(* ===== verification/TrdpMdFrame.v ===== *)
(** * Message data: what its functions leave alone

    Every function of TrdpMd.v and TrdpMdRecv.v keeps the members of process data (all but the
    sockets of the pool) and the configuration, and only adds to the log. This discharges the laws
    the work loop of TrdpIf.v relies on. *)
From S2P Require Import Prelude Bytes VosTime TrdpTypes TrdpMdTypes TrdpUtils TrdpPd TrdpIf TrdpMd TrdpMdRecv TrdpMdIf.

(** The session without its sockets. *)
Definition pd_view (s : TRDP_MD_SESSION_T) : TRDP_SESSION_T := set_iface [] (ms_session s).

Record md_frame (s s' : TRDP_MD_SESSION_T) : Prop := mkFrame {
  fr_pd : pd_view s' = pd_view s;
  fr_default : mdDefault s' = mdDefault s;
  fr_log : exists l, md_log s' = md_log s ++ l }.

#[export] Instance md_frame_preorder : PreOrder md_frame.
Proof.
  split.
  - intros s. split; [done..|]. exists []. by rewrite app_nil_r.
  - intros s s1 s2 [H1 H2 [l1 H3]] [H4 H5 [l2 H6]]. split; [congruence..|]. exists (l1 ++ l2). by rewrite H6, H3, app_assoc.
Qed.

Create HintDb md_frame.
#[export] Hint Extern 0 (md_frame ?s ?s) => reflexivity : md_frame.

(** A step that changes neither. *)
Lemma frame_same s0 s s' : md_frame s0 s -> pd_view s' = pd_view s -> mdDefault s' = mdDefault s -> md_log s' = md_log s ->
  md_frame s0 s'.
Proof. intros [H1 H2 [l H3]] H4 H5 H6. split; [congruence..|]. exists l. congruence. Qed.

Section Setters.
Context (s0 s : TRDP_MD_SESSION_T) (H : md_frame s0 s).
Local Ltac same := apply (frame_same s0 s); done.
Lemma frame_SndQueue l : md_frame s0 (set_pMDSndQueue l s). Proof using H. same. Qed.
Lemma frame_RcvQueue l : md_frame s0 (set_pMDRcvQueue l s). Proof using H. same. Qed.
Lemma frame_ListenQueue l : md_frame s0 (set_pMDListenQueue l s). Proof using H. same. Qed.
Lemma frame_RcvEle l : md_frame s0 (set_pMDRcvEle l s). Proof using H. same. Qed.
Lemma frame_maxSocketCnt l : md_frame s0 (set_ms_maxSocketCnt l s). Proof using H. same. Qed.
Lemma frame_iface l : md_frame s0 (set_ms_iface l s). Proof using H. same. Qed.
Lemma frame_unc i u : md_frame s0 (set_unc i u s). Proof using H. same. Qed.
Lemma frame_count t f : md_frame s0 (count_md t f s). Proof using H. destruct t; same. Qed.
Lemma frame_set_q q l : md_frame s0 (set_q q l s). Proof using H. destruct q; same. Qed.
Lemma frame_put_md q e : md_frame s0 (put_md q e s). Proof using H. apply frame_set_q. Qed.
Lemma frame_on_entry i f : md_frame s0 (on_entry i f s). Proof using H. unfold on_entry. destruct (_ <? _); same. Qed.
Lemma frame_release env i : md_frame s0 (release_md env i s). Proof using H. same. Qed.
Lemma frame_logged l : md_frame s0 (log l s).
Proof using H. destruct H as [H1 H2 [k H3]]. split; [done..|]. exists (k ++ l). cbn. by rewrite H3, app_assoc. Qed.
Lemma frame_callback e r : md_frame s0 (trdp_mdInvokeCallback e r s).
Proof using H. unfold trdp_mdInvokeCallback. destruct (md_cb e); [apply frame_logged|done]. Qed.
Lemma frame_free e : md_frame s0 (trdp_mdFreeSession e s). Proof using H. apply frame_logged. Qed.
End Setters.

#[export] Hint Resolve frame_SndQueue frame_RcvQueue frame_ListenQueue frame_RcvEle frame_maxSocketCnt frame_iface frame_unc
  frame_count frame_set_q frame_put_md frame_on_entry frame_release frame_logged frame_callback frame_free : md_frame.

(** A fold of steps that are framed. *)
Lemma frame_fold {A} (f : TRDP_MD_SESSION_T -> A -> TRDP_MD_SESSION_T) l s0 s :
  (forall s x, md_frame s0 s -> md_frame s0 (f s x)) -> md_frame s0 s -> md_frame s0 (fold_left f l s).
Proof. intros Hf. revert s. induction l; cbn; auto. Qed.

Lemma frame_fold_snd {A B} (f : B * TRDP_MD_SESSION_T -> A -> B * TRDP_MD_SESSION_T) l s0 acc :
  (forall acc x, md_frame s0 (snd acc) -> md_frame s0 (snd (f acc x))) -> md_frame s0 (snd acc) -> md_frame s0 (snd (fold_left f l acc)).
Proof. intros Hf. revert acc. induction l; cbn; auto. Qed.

_ _ _ _ _ _ _

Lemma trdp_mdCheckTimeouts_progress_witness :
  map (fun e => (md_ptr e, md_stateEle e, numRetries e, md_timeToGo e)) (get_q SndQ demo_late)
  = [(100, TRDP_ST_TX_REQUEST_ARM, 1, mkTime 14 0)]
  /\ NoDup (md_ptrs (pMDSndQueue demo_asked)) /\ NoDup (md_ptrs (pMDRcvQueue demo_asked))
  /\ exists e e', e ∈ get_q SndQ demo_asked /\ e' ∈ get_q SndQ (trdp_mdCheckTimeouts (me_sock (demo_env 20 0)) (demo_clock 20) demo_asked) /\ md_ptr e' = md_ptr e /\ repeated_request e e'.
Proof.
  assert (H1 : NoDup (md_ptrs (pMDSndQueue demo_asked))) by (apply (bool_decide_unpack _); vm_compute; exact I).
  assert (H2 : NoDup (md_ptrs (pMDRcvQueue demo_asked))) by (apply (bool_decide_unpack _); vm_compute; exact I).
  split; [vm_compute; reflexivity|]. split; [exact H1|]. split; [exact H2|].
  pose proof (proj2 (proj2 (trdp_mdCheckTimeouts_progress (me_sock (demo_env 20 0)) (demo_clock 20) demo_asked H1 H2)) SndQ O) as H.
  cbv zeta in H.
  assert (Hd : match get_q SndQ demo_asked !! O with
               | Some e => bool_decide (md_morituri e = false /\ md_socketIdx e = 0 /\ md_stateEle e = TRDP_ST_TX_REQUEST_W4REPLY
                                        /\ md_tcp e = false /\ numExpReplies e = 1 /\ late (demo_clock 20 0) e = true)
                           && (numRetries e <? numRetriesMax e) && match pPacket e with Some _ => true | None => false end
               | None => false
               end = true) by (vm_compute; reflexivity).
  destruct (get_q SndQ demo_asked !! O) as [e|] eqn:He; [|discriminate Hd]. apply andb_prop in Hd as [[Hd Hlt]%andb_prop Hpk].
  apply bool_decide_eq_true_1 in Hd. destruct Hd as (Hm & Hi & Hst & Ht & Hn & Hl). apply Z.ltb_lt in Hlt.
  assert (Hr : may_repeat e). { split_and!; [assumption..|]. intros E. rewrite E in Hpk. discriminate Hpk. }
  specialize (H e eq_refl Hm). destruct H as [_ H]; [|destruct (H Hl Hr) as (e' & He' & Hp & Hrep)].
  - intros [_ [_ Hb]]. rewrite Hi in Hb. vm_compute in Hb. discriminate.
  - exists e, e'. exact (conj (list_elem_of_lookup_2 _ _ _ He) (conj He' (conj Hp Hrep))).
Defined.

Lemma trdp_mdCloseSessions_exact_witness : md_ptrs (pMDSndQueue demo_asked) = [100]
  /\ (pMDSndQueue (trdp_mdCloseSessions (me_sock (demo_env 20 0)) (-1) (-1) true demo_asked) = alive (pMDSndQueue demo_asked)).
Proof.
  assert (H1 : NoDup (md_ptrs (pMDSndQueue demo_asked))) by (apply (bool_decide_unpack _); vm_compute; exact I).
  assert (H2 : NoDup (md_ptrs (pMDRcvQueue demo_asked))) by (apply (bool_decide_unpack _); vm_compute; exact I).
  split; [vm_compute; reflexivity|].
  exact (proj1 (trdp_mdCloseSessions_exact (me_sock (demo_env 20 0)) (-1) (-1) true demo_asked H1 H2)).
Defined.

_ _ _ _ _ _ _

** Task statement **
In the data above, retype exactly and only the lines between the one holding "Lemma frame_put_md q" and the one holding "Proof. intros Hf. revert acc.", inclusive.

** Result of this task **
Lemma frame_put_md q e : md_frame s0 (put_md q e s). Proof using H. apply frame_set_q. Qed.
Lemma frame_on_entry i f : md_frame s0 (on_entry i f s). Proof using H. unfold on_entry. destruct (_ <? _); same. Qed.
Lemma frame_release env i : md_frame s0 (release_md env i s). Proof using H. same. Qed.
Lemma frame_logged l : md_frame s0 (log l s).
Proof using H. destruct H as [H1 H2 [k H3]]. split; [done..|]. exists (k ++ l). cbn. by rewrite H3, app_assoc. Qed.
Lemma frame_callback e r : md_frame s0 (trdp_mdInvokeCallback e r s).
Proof using H. unfold trdp_mdInvokeCallback. destruct (md_cb e); [apply frame_logged|done]. Qed.
Lemma frame_free e : md_frame s0 (trdp_mdFreeSession e s). Proof using H. apply frame_logged. Qed.
End Setters.

#[export] Hint Resolve frame_SndQueue frame_RcvQueue frame_ListenQueue frame_RcvEle frame_maxSocketCnt frame_iface frame_unc
  frame_count frame_set_q frame_put_md frame_on_entry frame_release frame_logged frame_callback frame_free : md_frame.

(** A fold of steps that are framed. *)
Lemma frame_fold {A} (f : TRDP_MD_SESSION_T -> A -> TRDP_MD_SESSION_T) l s0 s :
  (forall s x, md_frame s0 s -> md_frame s0 (f s x)) -> md_frame s0 s -> md_frame s0 (fold_left f l s).
Proof. intros Hf. revert s. induction l; cbn; auto. Qed.

Lemma frame_fold_snd {A B} (f : B * TRDP_MD_SESSION_T -> A -> B * TRDP_MD_SESSION_T) l s0 acc :
  (forall acc x, md_frame s0 (snd acc) -> md_frame s0 (snd (f acc x))) -> md_frame s0 (snd acc) -> md_frame s0 (snd (fold_left f l acc)).
Proof. intros Hf. revert acc. induction l; cbn; auto. Qed.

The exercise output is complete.